### EXERCISE
Range to reproduce from the entries below: the line with "destruct i_agree0 as [H1 H2 H3]. split.", the line with "split; [done|]. intros", and every line in between. Give them exactly and give nothing else.

(Collected data)
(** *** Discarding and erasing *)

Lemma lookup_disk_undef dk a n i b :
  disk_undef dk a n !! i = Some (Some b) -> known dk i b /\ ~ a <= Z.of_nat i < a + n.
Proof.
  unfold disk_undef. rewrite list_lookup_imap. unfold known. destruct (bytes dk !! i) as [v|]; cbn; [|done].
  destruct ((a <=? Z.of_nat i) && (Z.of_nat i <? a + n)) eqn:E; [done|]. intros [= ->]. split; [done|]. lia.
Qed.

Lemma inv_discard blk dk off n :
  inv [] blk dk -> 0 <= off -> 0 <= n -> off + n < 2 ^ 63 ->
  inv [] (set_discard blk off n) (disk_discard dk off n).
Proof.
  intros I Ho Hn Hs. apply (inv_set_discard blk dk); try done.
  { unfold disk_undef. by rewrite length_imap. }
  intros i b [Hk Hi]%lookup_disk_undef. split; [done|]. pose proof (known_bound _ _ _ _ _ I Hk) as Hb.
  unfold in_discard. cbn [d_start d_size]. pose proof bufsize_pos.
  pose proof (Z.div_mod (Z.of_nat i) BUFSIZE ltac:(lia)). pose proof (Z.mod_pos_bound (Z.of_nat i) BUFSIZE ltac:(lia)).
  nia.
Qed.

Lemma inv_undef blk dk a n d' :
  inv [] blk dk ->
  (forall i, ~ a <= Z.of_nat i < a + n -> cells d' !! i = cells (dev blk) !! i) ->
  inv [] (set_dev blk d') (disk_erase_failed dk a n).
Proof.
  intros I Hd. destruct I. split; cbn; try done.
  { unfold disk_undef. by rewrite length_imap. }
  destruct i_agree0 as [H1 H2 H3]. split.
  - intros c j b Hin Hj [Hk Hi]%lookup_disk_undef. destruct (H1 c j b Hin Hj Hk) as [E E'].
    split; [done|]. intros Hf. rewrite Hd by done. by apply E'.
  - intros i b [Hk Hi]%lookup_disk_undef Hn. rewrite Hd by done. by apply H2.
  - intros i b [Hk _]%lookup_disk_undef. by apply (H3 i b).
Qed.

==

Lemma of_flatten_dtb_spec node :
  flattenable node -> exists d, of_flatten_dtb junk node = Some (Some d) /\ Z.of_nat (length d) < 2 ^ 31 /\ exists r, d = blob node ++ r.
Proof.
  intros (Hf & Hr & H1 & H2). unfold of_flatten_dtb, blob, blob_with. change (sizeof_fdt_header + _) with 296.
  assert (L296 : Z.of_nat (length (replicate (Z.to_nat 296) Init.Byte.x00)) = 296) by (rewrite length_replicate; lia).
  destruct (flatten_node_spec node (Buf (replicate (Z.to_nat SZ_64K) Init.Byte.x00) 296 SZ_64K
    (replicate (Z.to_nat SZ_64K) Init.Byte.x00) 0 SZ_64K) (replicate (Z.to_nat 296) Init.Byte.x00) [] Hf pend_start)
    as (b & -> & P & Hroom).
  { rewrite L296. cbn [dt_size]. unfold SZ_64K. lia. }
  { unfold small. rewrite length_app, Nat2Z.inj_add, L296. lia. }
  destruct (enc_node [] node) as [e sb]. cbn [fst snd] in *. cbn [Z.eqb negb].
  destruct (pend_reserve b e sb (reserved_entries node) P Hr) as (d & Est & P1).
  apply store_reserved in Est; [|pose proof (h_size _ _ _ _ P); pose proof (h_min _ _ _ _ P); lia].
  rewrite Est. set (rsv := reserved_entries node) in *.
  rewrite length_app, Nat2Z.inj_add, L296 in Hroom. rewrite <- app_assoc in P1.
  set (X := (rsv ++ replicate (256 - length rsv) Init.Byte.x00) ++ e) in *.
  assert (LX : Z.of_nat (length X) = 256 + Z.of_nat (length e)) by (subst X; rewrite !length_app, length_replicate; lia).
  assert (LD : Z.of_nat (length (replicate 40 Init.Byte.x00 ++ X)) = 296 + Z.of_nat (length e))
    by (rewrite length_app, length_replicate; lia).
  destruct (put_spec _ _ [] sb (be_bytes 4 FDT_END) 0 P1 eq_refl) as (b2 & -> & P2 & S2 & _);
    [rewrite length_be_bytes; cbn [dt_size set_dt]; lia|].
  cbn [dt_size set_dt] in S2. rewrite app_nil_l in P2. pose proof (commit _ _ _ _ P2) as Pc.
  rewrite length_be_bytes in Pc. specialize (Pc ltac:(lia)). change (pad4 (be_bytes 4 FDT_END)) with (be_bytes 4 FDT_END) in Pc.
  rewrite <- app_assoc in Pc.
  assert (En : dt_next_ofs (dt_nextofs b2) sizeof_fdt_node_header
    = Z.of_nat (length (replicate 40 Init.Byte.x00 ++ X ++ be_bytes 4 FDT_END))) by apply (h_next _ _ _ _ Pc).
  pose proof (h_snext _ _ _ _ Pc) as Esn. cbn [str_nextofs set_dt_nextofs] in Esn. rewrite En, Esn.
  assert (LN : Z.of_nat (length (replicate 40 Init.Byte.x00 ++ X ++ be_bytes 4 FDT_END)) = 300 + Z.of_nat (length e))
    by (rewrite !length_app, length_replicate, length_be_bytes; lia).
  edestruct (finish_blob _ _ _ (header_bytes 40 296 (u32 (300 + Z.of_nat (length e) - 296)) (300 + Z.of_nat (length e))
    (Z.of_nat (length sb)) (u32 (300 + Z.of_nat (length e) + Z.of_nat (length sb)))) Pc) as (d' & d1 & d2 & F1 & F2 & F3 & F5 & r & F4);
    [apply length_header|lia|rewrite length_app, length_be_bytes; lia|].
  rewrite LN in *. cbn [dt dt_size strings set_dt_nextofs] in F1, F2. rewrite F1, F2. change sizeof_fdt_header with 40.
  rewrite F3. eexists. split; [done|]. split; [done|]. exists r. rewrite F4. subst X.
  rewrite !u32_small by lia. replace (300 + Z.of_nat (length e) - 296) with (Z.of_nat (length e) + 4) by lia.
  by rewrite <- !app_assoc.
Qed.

### EXERCISE RESULT
  destruct i_agree0 as [H1 H2 H3]. split.
  - intros c j b Hin Hj [Hk Hi]%lookup_disk_undef. destruct (H1 c j b Hin Hj Hk) as [E E'].
    split; [done|]. intros Hf. rewrite Hd by done. by apply E'.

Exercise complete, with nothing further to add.